Today's parallel-working session at NYU was a dream. Richard Galvez (NYU) is working with Rob Fergus (NYU) to train a generative adversarial network on images of galaxies. One issue with these GANs is that a GAN can do well making fake data in a subspace of the whole data space, and still do well, adversarially. So Galvez is using a clustering (k-means) in the data space, and looking at the populations of the clusters in the true data and in the generated data, to see that coverage is good. This is innovative, and important if we are going to use these GANs for science.
Kate Storey-Fisher (NYU) is making something like adversarial (there's that word again) mock catalogs for large-scale structure projects: She is going to make the selection function in each patch of the survey a nonlinear function of the housekeeping data (point-spread function, stellar density, transparency, season, and so on) we have for that patch. Then we can see what LSS statistics are robust to the crazy. These mocks will be adversarial in the sense that they will represent a universe that is out to trick us, while GANs are adversarial in the sense that they use an internal competitive game for training.

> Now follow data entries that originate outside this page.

(* ===== verification/Channel.v ===== *)
(** * Channel: buffered channels between coroutines

    [channel] of [coroutine/channel.h] on the scheduler of [Ordinator], of which it needs the stack
    of the coroutines that resumed each other; [ChannelScheduler] shows that the steps here are
    steps of the ordinator. A coroutine is at a loop of [push], [pop] or [close], or runs code of
    the client; [resume] puts another one on the stack and [suspend] takes the running one off, and
    either goes on where it stopped. *)

From S2P Require Import Prelude IndexList WaitersQueue.

Section Channel.
Context {T : Type} (dflt : T).        (* T() *)

(** ** The buffer *)

Record channel : Type := mk_channel {
  buf_ : list T;
  r_ptr_ : Z;
  w_ptr_ : Z;
  data_size_ : Z;
  writers_ : waiters_queue;
  readers_ : waiters_queue;
  closed_ : bool }.

Definition set_buffer (c : channel) buf r w n := mk_channel buf r w n (writers_ c) (readers_ c) (closed_ c).
Definition set_writers (c : channel) w := mk_channel (buf_ c) (r_ptr_ c) (w_ptr_ c) (data_size_ c) w (readers_ c) (closed_ c).
Definition set_readers (c : channel) r := mk_channel (buf_ c) (r_ptr_ c) (w_ptr_ c) (data_size_ c) (writers_ c) r (closed_ c).
Definition set_closed (c : channel) b := mk_channel (buf_ c) (r_ptr_ c) (w_ptr_ c) (data_size_ c) (writers_ c) (readers_ c) b.

(** Addresses of the queues. *)
Definition writers_at : Z := 1.
Definition readers_at : Z := 2.

(** [channel(cap)]: an empty one throws a [std::logic_error]. *)
Definition channel_new (cap : nat) : result channel :=
  match cap with
  | O => Fail (Throw errLogic)
  | _ => Ok (mk_channel (replicate cap dflt) 0 0 0 (mk_wq writers_at 0 0 0) (mk_wq readers_at 0 0 0) false)
  end.

Definition capacity (c : channel) : Z := zlen (buf_ c).
Definition empty (c : channel) : bool := data_size_ c =? 0.
Definition full (c : channel) : bool := data_size_ c =? zlen (buf_ c).
Definition opened (c : channel) : bool := negb (closed_ c).

Definition push_impl (c : channel) (obj : T) : result channel :=
  _ ← of_option Undefined (znth (buf_ c) (w_ptr_ c));
  let c := set_buffer c (zset (buf_ c) (w_ptr_ c) obj) (r_ptr_ c) ((w_ptr_ c + 1) mod zlen (buf_ c)) (data_size_ c + 1) in
  if data_size_ c <=? zlen (buf_ c) then Ok c else Fail AssertFail.

Definition pop_impl (c : channel) : result ((T * bool) * channel) :=
  if negb (data_size_ c =? 0) then
    obj ← of_option Undefined (znth (buf_ c) (r_ptr_ c));
    Ok ((obj, true), set_buffer c (buf_ c) ((r_ptr_ c + 1) mod zlen (buf_ c)) (w_ptr_ c) (data_size_ c - 1))
  else Ok ((dflt, false), c).

(** ** Coroutines *)

(** What a coroutine is doing. *)
Inductive pc : Type :=
| AtUser                  (* runs code of the client, or was suspended by it *)
| AtPush (obj : T)        (* at the head of the first loop of push *)
| AtPushed                (* at the head of the loop of push that wakes readers *)
| AtPop                   (* at the head of the first loop of pop *)
| AtPopped (r : T * bool) (* at the head of the loop of pop that wakes writers *)
| AtCloseReaders          (* at the heads of the loops of close *)
| AtCloseWriters.

(** The channel, the memory of the hooks, what the coroutines and the main routine (0) are doing,
    and the coroutines that resumed each other, the running one first. *)
Record system : Type := mk_system {
  chan : channel;
  memory : hooks;
  pcs : gmap Z pc;
  chain : list Z }.

Definition current (s : system) : Z := hd_or 0 (chain s).

Definition goto (s : system) (p : pc) : system := mk_system (chan s) (memory s) (<[current s := p]> (pcs s)) (chain s).
Definition set_chan (s : system) (c : channel) : system := mk_system c (memory s) (pcs s) (chain s).
Definition set_memory (s : system) (hs : hooks) : system := mk_system (chan s) hs (pcs s) (chain s).

(** [resume(id)]: nothing for the running one, an error for one that is not there any more, the
    end of the process for an active ancestor. *)
Definition resume (s : system) (id : Z) : result (bool * system) :=
  if id =? current s then Ok (true, s)
  else if bool_decide (id = 0) then Fail AssertFail
  else if bool_decide (id ∈ chain s) then Fail AssertFail
  else if bool_decide (is_Some (pcs s !! id)) then Ok (true, mk_system (chan s) (memory s) (pcs s) (id :: chain s))
  else Ok (false, s).

(** [res = resume(queue.front()); assertrx_dbg(!res)] *)
Definition resume_front (s : system) (w : waiters_queue) : result system :=
  id ← front (memory s) w;
  '(ok, s) ← resume s id;
  if (ok : bool) then Ok s else Fail AssertFail.

(** [suspend] *)
Definition suspend (s : system) : result system :=
  if current s =? 0 then Fail AssertFail
  else Ok (mk_system (chan s) (memory s) (pcs s) (tail (chain s))).

Definition waiter (s : system) : result hook := deref (memory s) (current s).

(** Linking and unlinking the hook of the running coroutine. *)
Definition link_writer (s : system) : result system :=
  h ← waiter s;
  if linked h then Ok s
  else '(hs, w) ← wq_push_back (writers_ (chan s)) (memory s) (current s); Ok (set_memory (set_chan s (set_writers (chan s) w)) hs).
Definition unlink_writer (s : system) : result system :=
  h ← waiter s;
  if linked h then '(hs, w) ← wq_erase (writers_ (chan s)) (memory s) (current s); Ok (set_memory (set_chan s (set_writers (chan s) w)) hs)
  else Ok s.
Definition link_reader (s : system) : result system :=
  h ← waiter s;
  if linked h then Ok s
  else '(hs, w) ← wq_push_back (readers_ (chan s)) (memory s) (current s); Ok (set_memory (set_chan s (set_readers (chan s) w)) hs).
Definition unlink_reader (s : system) : result system :=
  h ← waiter s;
  if linked h then '(hs, w) ← wq_erase (readers_ (chan s)) (memory s) (current s); Ok (set_memory (set_chan s (set_readers (chan s) w)) hs)
  else Ok s.

(** Leaving [push] or [pop]: the hook goes out of scope. *)
Definition leave (s : system) : result system :=
  hs ← hook_destroy (memory s) (current s); Ok (goto (set_memory s hs) AtUser).

(** What the channel did. *)
Inductive event : Type :=
| Pushed (obj : T)
| Threw                   (* "Attempt to write in closed channel" *)
| Popped (r : T * bool)
| Closed
| Reopened.

(** A round of the loop that the running coroutine is at. *)
Definition push_round (s : system) (obj : T) : result (system * list event) :=
  if full (chan s) || closed_ (chan s) then
    if closed_ (chan s) then
      s ← unlink_writer s; s ← leave s; Ok (s, [Threw])
    else s ← link_writer s; s ← suspend s; Ok (s, [])
  else
    c ← push_impl (chan s) obj;
    s ← unlink_writer (set_chan s c);
    Ok (goto s AtPushed, [Pushed obj]).

Definition pushed_round (s : system) : result (system * list event) :=
  if negb (wq_size (readers_ (chan s)) =? 0) && negb (empty (chan s)) then
    s ← resume_front s (readers_ (chan s)); Ok (s, [])
  else s ← leave s; Ok (s, []).

Definition pop_round (s : system) : result (system * list event) :=
  if empty (chan s) && negb (closed_ (chan s)) then
    s ← link_reader s; s ← suspend s; Ok (s, [])
  else
    '(r, c) ← pop_impl (chan s);
    s ← unlink_reader (set_chan s c);
    Ok (goto s (AtPopped r), [Popped r]).

Definition popped_round (s : system) : result (system * list event) :=
  if negb (wq_size (writers_ (chan s)) =? 0) && negb (full (chan s)) then
    s ← resume_front s (writers_ (chan s)); Ok (s, [])
  else s ← leave s; Ok (s, []).

Definition close_readers_round (s : system) : result (system * list event) :=
  if negb (wq_size (readers_ (chan s)) =? 0) then s ← resume_front s (readers_ (chan s)); Ok (s, [])
  else Ok (goto s AtCloseWriters, []).

Definition close_writers_round (s : system) : result (system * list event) :=
  if negb (wq_size (writers_ (chan s)) =? 0) then s ← resume_front s (writers_ (chan s)); Ok (s, [])
  else Ok (goto s AtUser, []).

Definition round (s : system) : result (system * list event) :=
  match pcs s !! current s with
  | Some (AtPush obj) => push_round s obj
  | Some AtPushed => pushed_round s
  | Some AtPop => pop_round s
  | Some (AtPopped _) => popped_round s
  | Some AtCloseReaders => close_readers_round s
  | Some AtCloseWriters => close_writers_round s
  | Some AtUser | None => Fail Undefined
  end.

(** What the code of the client may do. *)
Inductive call : Type :=
| CallPush (obj : T)
| CallPop
| CallClose
| CallReopen
| CallSuspend
| CallResume (id : Z)
| CallCreate (id : Z)     (* the id of the new coroutine, which is not started *)
| CallReturn.             (* from the function of the coroutine *)

(** Entering [push]: with the debug check of the order of the writers. *)
Definition push (s : system) (obj : T) : result system :=
  if current s =? 0 then Fail AssertFail
  else
    let s := goto (set_memory s (hook_new (memory s) (current s))) (AtPush obj) in
    if negb (full (chan s)) && negb (closed_ (chan s)) && negb (wq_empty (writers_ (chan s))) then Fail AssertFail
    else Ok s.

Definition pop (s : system) : result system :=
  if current s =? 0 then Fail AssertFail
  else Ok (goto (set_memory s (hook_new (memory s) (current s))) AtPop).

Definition close (s : system) : system := goto (set_chan s (set_closed (chan s) true)) AtCloseReaders.

Definition reopen (s : system) : result system :=
  if opened (chan s) then Fail AssertFail
  else if negb (wq_empty (writers_ (chan s))) then Fail AssertFail
  else if negb (wq_empty (readers_ (chan s))) then Fail AssertFail
  else Ok (set_chan s (set_buffer (set_closed (chan s) false) (buf_ (chan s)) 0 0 0)).

Definition do_call (s : system) (c : call) : result (system * list event) :=
  match c with
  | CallPush obj => s ← push s obj; Ok (s, [])
  | CallPop => s ← pop s; Ok (s, [])
  | CallClose => Ok (close s, [Closed])
  | CallReopen => s ← reopen s; Ok (s, [Reopened])
  | CallSuspend => s ← suspend s; Ok (s, [])
  | CallResume id => '(_, s) ← resume s id; Ok (s, [])
  | CallCreate id => Ok (mk_system (chan s) (memory s) (<[id := AtUser]> (pcs s)) (chain s), [])
  | CallReturn => if current s =? 0 then Fail AssertFail else Ok (mk_system (chan s) (memory s) (delete (current s) (pcs s)) (tail (chain s)), [])
  end.

(** A step: a call of the client if its code runs, else a round of a loop. *)
Definition step (s : system) (c : call) : result (system * list event) :=
  match pcs s !! current s with
  | Some AtUser => do_call s c
  | _ => round s
  end.

Fixpoint run (s : system) (cs : list call) : result (system * list event) :=
  match cs with
  | [] => Ok (s, [])
  | c :: cs => '(s, ev) ← step s c; '(s, evs) ← run s cs; Ok (s, ev ++ evs)
  end.

(** Rounds of the loops until code of the client runs. *)
Fixpoint rounds (fuel : nat) (s : system) : result (system * list event) :=
  match pcs s !! current s with
  | Some AtUser => Ok (s, [])
  | _ =>
      match fuel with
      | O => Fail OutOfFuel
      | S fuel => '(s, ev) ← round s; '(s, evs) ← rounds fuel s; Ok (s, ev ++ evs)
      end
  end.

Definition system_init (c : channel) : system := mk_system c ∅ {[ 0 := AtUser ]} [].

End Channel.

Arguments channel : clear implicits.
Arguments system : clear implicits.
Arguments pc : clear implicits.
Arguments call : clear implicits.
Arguments event : clear implicits.

(** A reader waits; a writer pushes, and the reader takes the value at once; the writer fills the
    only cell and waits with the next value. *)
Example ping_pong :
  (c ← channel_new 0 1;
   '(s, ev) ← run 0 (system_init c)
     [CallCreate 1; CallCreate 2; CallResume 1; CallPop; CallSuspend; CallResume 2; CallPush 7; CallSuspend; CallSuspend;
      CallSuspend; CallPop; CallSuspend; CallSuspend; CallPush 8; CallSuspend; CallSuspend; CallPush 9; CallSuspend];
   Ok (chain s, wq_head (writers_ (chan s)), data_size_ (chan s), ev)) =
  Ok ([], 2, 1, [Pushed 7; Popped (7, true); Pushed 8]).
Proof. reflexivity. Qed.

(** A reader that is woken by [close], reopens the channel and waits again: the loop of [close]
    resumes it forever, because there is a reader and nothing to read. *)
Example close_livelock :
  match (c ← channel_new 0 1;
         run 0 (system_init c)
           [CallCreate 1; CallResume 1; CallPop; CallSuspend; CallClose; CallSuspend; CallSuspend; CallSuspend;
            CallReopen; CallPop; CallSuspend]) with
  | Ok (s, ev) => ev = [Closed; Popped (0, false); Reopened] /\ forall c1 c2, run 0 s [c1; c2] = Ok (s, [])
  | Fail _ => False
  end.
Proof. vm_compute. split; reflexivity. Qed.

And as I was explaining why I am disappointed with the choices that LSST has made for broad-band filters, Alex Malz (NYU) and I came up with an inexpensive and executable proposal that would satisfy me and improve LSST. It involves inexpensive and easy-to-make stochastically ramped filters. I don't think there is an iceball's chance in hell that the Collaboration would even for a moment consider this plan, but the proposal is a good one. I guess this is adversarial in a third sense!